Em seguida, os autores observaram que a STm não era capaz de interagir in vivo com as B CG da PP, sendo encontrada principalmente em uma região extrafolicular, denominada cúpula subepitelial. Com isso, o uso de animais deficientes em toll-like receptor 4 (TLR4) certificou que não era o reconhecimento direto das bactérias pelas células B que mediava o colapso do CG, o que levou os autores a suspeitarem da ação de, talvez, outros fatores do microambiente local. Logo, constataram que a infecção pela bactéria promovia um aumento significativo do número de células mieloides.
Explorando em profundidade estas células mieloides, viu-se que um aumento considerável de monócitos com o fenótipo Ly-C6hi MHC-II+ Sca-1+ (antígeno de células-tronco 1) e CXCR1–. Tais células também apresentam níveis elevados da expressão de genes relacionados a TNF e IFN-γ. Através de um elegante modelo murino: CCR2RFP/RFP, animais deficientes em CCR2 (receptor necessário ao homing de monócitos para órgãos linfoides secundários, porém com uma proteína fluorescente introduzida no gene, os autores viram que os monócitos Sca-1+ se acumulavam na medula óssea. Tal acúmulo foi diretamente associado ao papel de IFN-γ, o que era similar a outros resultados que descreviam a formação destas células mediada por IFN-γ no quadro de infecção por Toxoplasma gondii2. O bloqueio com anticorpos monoclonais contra CCR2 IFN-γ em animais infectados pela Salmonella reverteu o colapso do CG, com aumento significativo do número de células B neste local, bem como normalização da assinatura gênica.
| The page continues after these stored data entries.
(** * VSCodeOpenFileAction: the record of openhands/events/action/vscode.py

    The dataclass [VSCodeOpenFileAction], its generated constructor and
    equality, the [message] property and the [__str__] formatter, embedded
    as Rocq definitions, with the properties its specification states. *)

From Stdlib Require Import Bool Ascii String List Arith Lia.
Import ListNotations.
Open Scope string_scope.

(** ** Python values used by the module *)

(** The line feed written ['\n'] in the source's string literals. *)
Definition LF : ascii := ascii_of_nat 10.
Definition nl : string := String LF EmptyString.

(** Truth value of a [str] in a condition ([if self.thought:]): a string is
    true exactly when it is not empty. *)
Definition str_bool (s : string) : bool :=
  match s with
  | EmptyString => false
  | String _ _ => true
  end.

(** The exception the generated constructor raises when a parameter with
    no default is not bound by the call: Python's [TypeError] for a missing
    required positional argument, carrying the parameter's name. *)
Inductive Exception : Type :=
| TypeError_missing_argument (param : string).

(** Outcome of a call: a returned value or a raised exception. *)
Inductive Result (A : Type) : Type :=
| Ok (value : A)
| Raise (exc : Exception).
Arguments Ok {A} value.
Arguments Raise {A} exc.

Section VSCode.

(** [openhands.events.action.action.ActionSecurityRisk], an enumeration
    declared outside this module; members compare by equality. *)
Variable ActionSecurityRisk : Type.
Variable ActionSecurityRisk_eq_dec :
  forall x y : ActionSecurityRisk, {x = y} + {x <> y}.

(** [openhands.core.schema.ActionType.VSCODE_OPEN_FILE], a string constant
    declared outside this module. *)
Variable VSCODE_OPEN_FILE : string.

(** ** The dataclass *)

(** The instance fields, in declaration order.  [runnable] is annotated
    [ClassVar], so the dataclass machinery leaves it out of the fields.
    The base class [Action] is declared outside this module; the record
    holds the fields this module declares. *)
Record VSCodeOpenFileAction : Type := mkVSCodeOpenFileAction {
  file_path : string;
  thought : string;
  action : string;
  security_risk : option ActionSecurityRisk
}.

(** [runnable: ClassVar[bool] = True], an attribute of the class. *)
Definition runnable : bool := true.

(** Reading [self.runnable] on an instance: the constructor stores no
    attribute of that name on the instance, so the lookup resolves to the
    class attribute. *)
Definition instance_runnable (self : VSCodeOpenFileAction) : bool := runnable.

(** The arguments of one constructor call, by parameter: [None] when the
    call binds nothing to the parameter (positionally or by keyword). *)
Record InitArgs : Type := mkInitArgs {
  arg_file_path : option string;
  arg_thought : option string;
  arg_action : option string;
  arg_security_risk : option (option ActionSecurityRisk)
}.

Definition or_default {A : Type} (given : option A) (dflt : A) : A :=
  match given with
  | Some v => v
  | None => dflt
  end.

(** The [__init__] that [@dataclass] generates from the field list:
    [file_path] has no default and must be bound; [thought], [action] and
    [security_risk] fall back to their declared defaults. *)
Definition __init__ (args : InitArgs) : Result VSCodeOpenFileAction :=
  match arg_file_path args with
  | None => Raise (TypeError_missing_argument "file_path")
  | Some p =>
      Ok {| file_path := p;
            thought := or_default (arg_thought args) EmptyString;
            action := or_default (arg_action args) VSCODE_OPEN_FILE;
            security_risk := or_default (arg_security_risk args) None |}
  end.

(** The [__eq__] that [@dataclass] generates for two instances of the
    class: the tuples of fields, in declaration order, are compared. *)
Definition option_eqb (x y : option ActionSecurityRisk) : bool :=
  match x, y with
  | None, None => true
  | Some u, Some v => if ActionSecurityRisk_eq_dec u v then true else false
  | _, _ => false
  end.

Definition __eq__ (self other : VSCodeOpenFileAction) : bool :=
  String.eqb (file_path self) (file_path other)
  && String.eqb (thought self) (thought other)
  && String.eqb (action self) (action other)
  && option_eqb (security_risk self) (security_risk other).

(** ** Methods

    A method body runs against the instance it is called on: it receives
    [self], returns or raises, and leaves [self] as it then is. *)
Definition Method (A : Type) : Type :=
  VSCodeOpenFileAction -> Result A * VSCodeOpenFileAction.

Definition ret {A : Type} (v : A) : Method A :=
  fun self => (Ok v, self).

Definition bind {A B : Type} (m : Method A) (k : A -> Method B) : Method B :=
  fun self =>
    match m self with
    | (Ok v, self') => k v self'
    | (Raise e, self') => (Raise e, self')
    end.

(** Attribute read [self.f]. *)
Definition getattr {A : Type} (f : VSCodeOpenFileAction -> A) : Method A :=
  fun self => (Ok (f self), self).

Notation "x <- m ;; k" := (bind m (fun x => k))
  (at level 61, m at next level, right associativity).

(** [message]: the f-string interpolates [self.file_path], a [str], which
    formats as itself. *)
Definition message : Method string :=
  p <- getattr file_path ;;
  ret ("Opening file in VSCode: " ++ p).

(** [__str__]: the local [ret] is extended in place by [+=]; each stage is
    named here. *)
Definition __str__ : Method string :=
  let ret0 := "**VSCodeOpenFileAction**" ++ nl in
  c <- getattr thought ;;
  ret1 <- (if str_bool c
           then t <- getattr thought ;; ret (ret0 ++ ("THOUGHT: " ++ t ++ nl))
           else ret ret0) ;;
  p <- getattr file_path ;;
  ret (ret1 ++ ("FILE_PATH: " ++ p)).

(** The value a method call returns, and the instance after the call. *)
Definition returned {A : Type} (m : Method A) (self : VSCodeOpenFileAction)
  : Result A := fst (m self).
Definition self_after {A : Type} (m : Method A) (self : VSCodeOpenFileAction)
  : VSCodeOpenFileAction := snd (m self).

End VSCode.

Arguments file_path {ActionSecurityRisk} _.
Arguments thought {ActionSecurityRisk} _.
Arguments action {ActionSecurityRisk} _.
Arguments security_risk {ActionSecurityRisk} _.
Arguments mkVSCodeOpenFileAction {ActionSecurityRisk} _ _ _ _.
Arguments mkInitArgs {ActionSecurityRisk} _ _ _ _.
Arguments arg_file_path {ActionSecurityRisk} _.
Arguments arg_thought {ActionSecurityRisk} _.
Arguments arg_action {ActionSecurityRisk} _.
Arguments arg_security_risk {ActionSecurityRisk} _.
Arguments instance_runnable {ActionSecurityRisk} _.
Arguments __init__ {ActionSecurityRisk} VSCODE_OPEN_FILE args.
Arguments __eq__ {ActionSecurityRisk} ActionSecurityRisk_eq_dec self other.
Arguments message {ActionSecurityRisk} _.
Arguments __str__ {ActionSecurityRisk} _.
Arguments returned {ActionSecurityRisk A} m self.
Arguments self_after {ActionSecurityRisk A} m self.

(** ** Lines of a rendered text *)

(** The text up to the first line feed. *)
Fixpoint first_line (s : string) : string :=
  match s with
  | EmptyString => EmptyString
  | String c rest => if Ascii.eqb c LF then EmptyString else String c (first_line rest)
  end.

(** The text after the first line feed, when there is one. *)
Fixpoint after_first_line (s : string) : option string :=
  match s with
  | EmptyString => None
  | String c rest => if Ascii.eqb c LF then Some rest else after_first_line rest
  end.

Definition second_line (s : string) : option string :=
  option_map first_line (after_first_line s).

(** The second line of a rendered text is a THOUGHT line. *)
Definition has_thought_line (s : string) : bool :=
  match second_line s with
  | Some l => prefix "THOUGHT: " l
  | None => false
  end.

(** The text holds no line feed: it is a single line. *)
Fixpoint single_line (s : string) : bool :=
  match s with
  | EmptyString => true
  | String c rest => negb (Ascii.eqb c LF) && single_line rest
  end.

(** The lines of a text, as Python's [s.split('\n')] gives them: the
    text cut at every line feed, line feeds dropped. *)
Fixpoint split_lines (s : string) : list string :=
  match s with
  | EmptyString => [EmptyString]
  | String c rest =>
      if Ascii.eqb c LF then EmptyString :: split_lines rest
      else match split_lines rest with
           | l :: ls => String c l :: ls
           | [] => [String c EmptyString]
           end
  end.

(** ** Properties *)

Section Properties.

Variable ActionSecurityRisk : Type.
Variable ActionSecurityRisk_eq_dec :
  forall x y : ActionSecurityRisk, {x = y} + {x <> y}.
Variable VSCODE_OPEN_FILE : string.

Let Action : Type := VSCodeOpenFileAction ActionSecurityRisk.
Let new : InitArgs ActionSecurityRisk -> Result Action :=
  __init__ VSCODE_OPEN_FILE.

(** Unfolds a method body down to the reads of [self]. *)
Ltac run_method :=
  unfold message, __str__, returned, self_after, bind, ret, getattr; simpl.

(** *** Strings and lines *)

Lemma append_assoc (a b c : string) : (a ++ b) ++ c = a ++ (b ++ c).
Proof.
  induction a as [|ch a IH]; simpl.
  - reflexivity.
  - now rewrite IH.
Qed.

Lemma str_bool_true_iff (s : string) : str_bool s = true <-> s <> EmptyString.
Proof.
  destruct s; simpl; split; intro H; try reflexivity; try discriminate.
  now contradiction H.
Qed.

Lemma prefix_empty (s : string) : prefix EmptyString s = true.
Proof. destruct s; reflexivity. Qed.

(** *** The record and its methods *)

(** What [__str__] returns, by the truth of [thought]; [self] is left as
    it was. *)
Lemma str_run (self : Action) :
  __str__ self =
  (Ok (if str_bool (thought self)
       then ("**VSCodeOpenFileAction**" ++ nl)
              ++ ("THOUGHT: " ++ thought self ++ nl)
              ++ ("FILE_PATH: " ++ file_path self)
       else ("**VSCodeOpenFileAction**" ++ nl)
              ++ ("FILE_PATH: " ++ file_path self)),
   self).
Proof.
  run_method.
  destruct (str_bool (thought self)); simpl; [|reflexivity].
  now rewrite !append_assoc.
Qed.

(** Two records are the same value exactly when their four fields agree. *)
Lemma record_eq_iff (a b : Action) :
  a = b <->
  file_path a = file_path b /\ thought a = thought b
  /\ action a = action b /\ security_risk a = security_risk b.
Proof.
  split.
  - intros ->. repeat split.
  - destruct a, b; simpl. intros (-> & -> & -> & ->). reflexivity.
Qed.

Lemma option_eqb_eq (x y : option ActionSecurityRisk) :
  option_eqb ActionSecurityRisk ActionSecurityRisk_eq_dec x y = true <-> x = y.
Proof.
  destruct x as [u|], y as [v|]; simpl; try (split; congruence).
  destruct (ActionSecurityRisk_eq_dec u v) as [->|Hne]; split; congruence.
Qed.

(** What [message] returns; [self] is left as it was. *)
Lemma message_run (self : Action) :
  message self = (Ok ("Opening file in VSCode: " ++ file_path self), self).
Proof.
  run_method. reflexivity.
Qed.

(** C1: for every record, [message] returns exactly
    "Opening file in VSCode: " followed by the record's [file_path], and
    the record is the same after the call. *)
Theorem message_returns_summary (self : Action) :
  returned message self = Ok ("Opening file in VSCode: " ++ file_path self)
  /\ self_after message self = self.
Proof.
  unfold returned, self_after.
  rewrite message_run. split; reflexivity.
Qed.

(** C2: for a non-empty path [p], the record constructed from [p] with no
    [thought] argument renders as the header line followed by
    "FILE_PATH: " and [p], and nothing after [p]; the call leaves the
    record as it was. *)
Theorem str_without_thought (p : string) (act : option string)
    (risk : option (option ActionSecurityRisk)) :
  p <> EmptyString ->
  exists self : Action,
    new (mkInitArgs (Some p) None act risk) = Ok self
    /\ __str__ self
       = (Ok (("**VSCodeOpenFileAction**" ++ nl ++ "FILE_PATH: ") ++ p), self).
Proof.
  intros _. unfold new, __init__; simpl.
  eexists; split; [reflexivity|].
  rewrite str_run; simpl. reflexivity.
Qed.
Além disso, foi identificado que, uma vez recrutados ao CG, o principal fator produzido pelos monócitos envolvido no colapso era TNF.
Ao final, infectando os animais com Listeria monocyogenes, outra bactéria conhecida por induzir à produção de TNF e IFN-γ3, os autores verificaram que, de forma similar à STm, o colapso do CG também ocorria.
Em suma, o estudo de Biram e colaboradores (2002), revela o mecanismo envolvido no colapso do centro germinativo mediante infecções bacterianas secundárias, o que prejudica a adaptação metabólica das células B. No trabalho, provou-se também que monócitos Sca-1+ formados pela ação de IFN-γ durante a infecção, eram as subpopulações celulares que interrompiam o desenvolvimento do centro germinativo por meio da síntese de TNF. Deste modo, é importante destacar como respostas imunológicas inatas que, em um primeiro momento, deveriam primordialmente eliminar patógenos, podem influenciar negativamente as respostas adaptativas mediadas por anticorpos. Apesar das conclusões do trabalho terem sido claras e inovadoras, não houve o andamento de maiores investigações sobre como uma infecção primária afetava a infecção subsequente, o que era o foco inicial dos autores. Além disso, cabe ressaltar outras algumas limitações do trabalho, como a ausência de experimentos de deleção específica dos monócitos.
Figura 1. Representação esquemática do estudo de Biram e colaboradores (2022). A infecção por Salmonella thyphimurium é capaz de interromper a formação do centro germinativo (CG). O colapso desta estrutura não se relaciona ao contato direto entre as bactérias e as células B do GC, mas sim pelo recrutamento de monócitos Sca-1+ formados na medula óssea pela ação de IFN-γ, que é produzido durante a infecção. Ainda, a interrupção do GC envolve hipóxia, o que gera prejuízos à respiração celular das B CG.
Referências:
1 – WEISEL, F.J. et al. Germinal center B cells selectively oxidize fatty acids for energy while conducting minimal glycolysis. Nat. Immunol, v. 21, 331–342, 2020.
2 – ASKENASE, M. H. et al. Bone-marrow-resident NK cells prime monocytes for regulatory function during infection. Immunity, v. 42, p. 1130–1142, 2015.
3 – PAMER, E.G. Immune responses to Listeria monocytogenes. Nat. Rev. Immunol, v. 4, p. 812–823, 2004.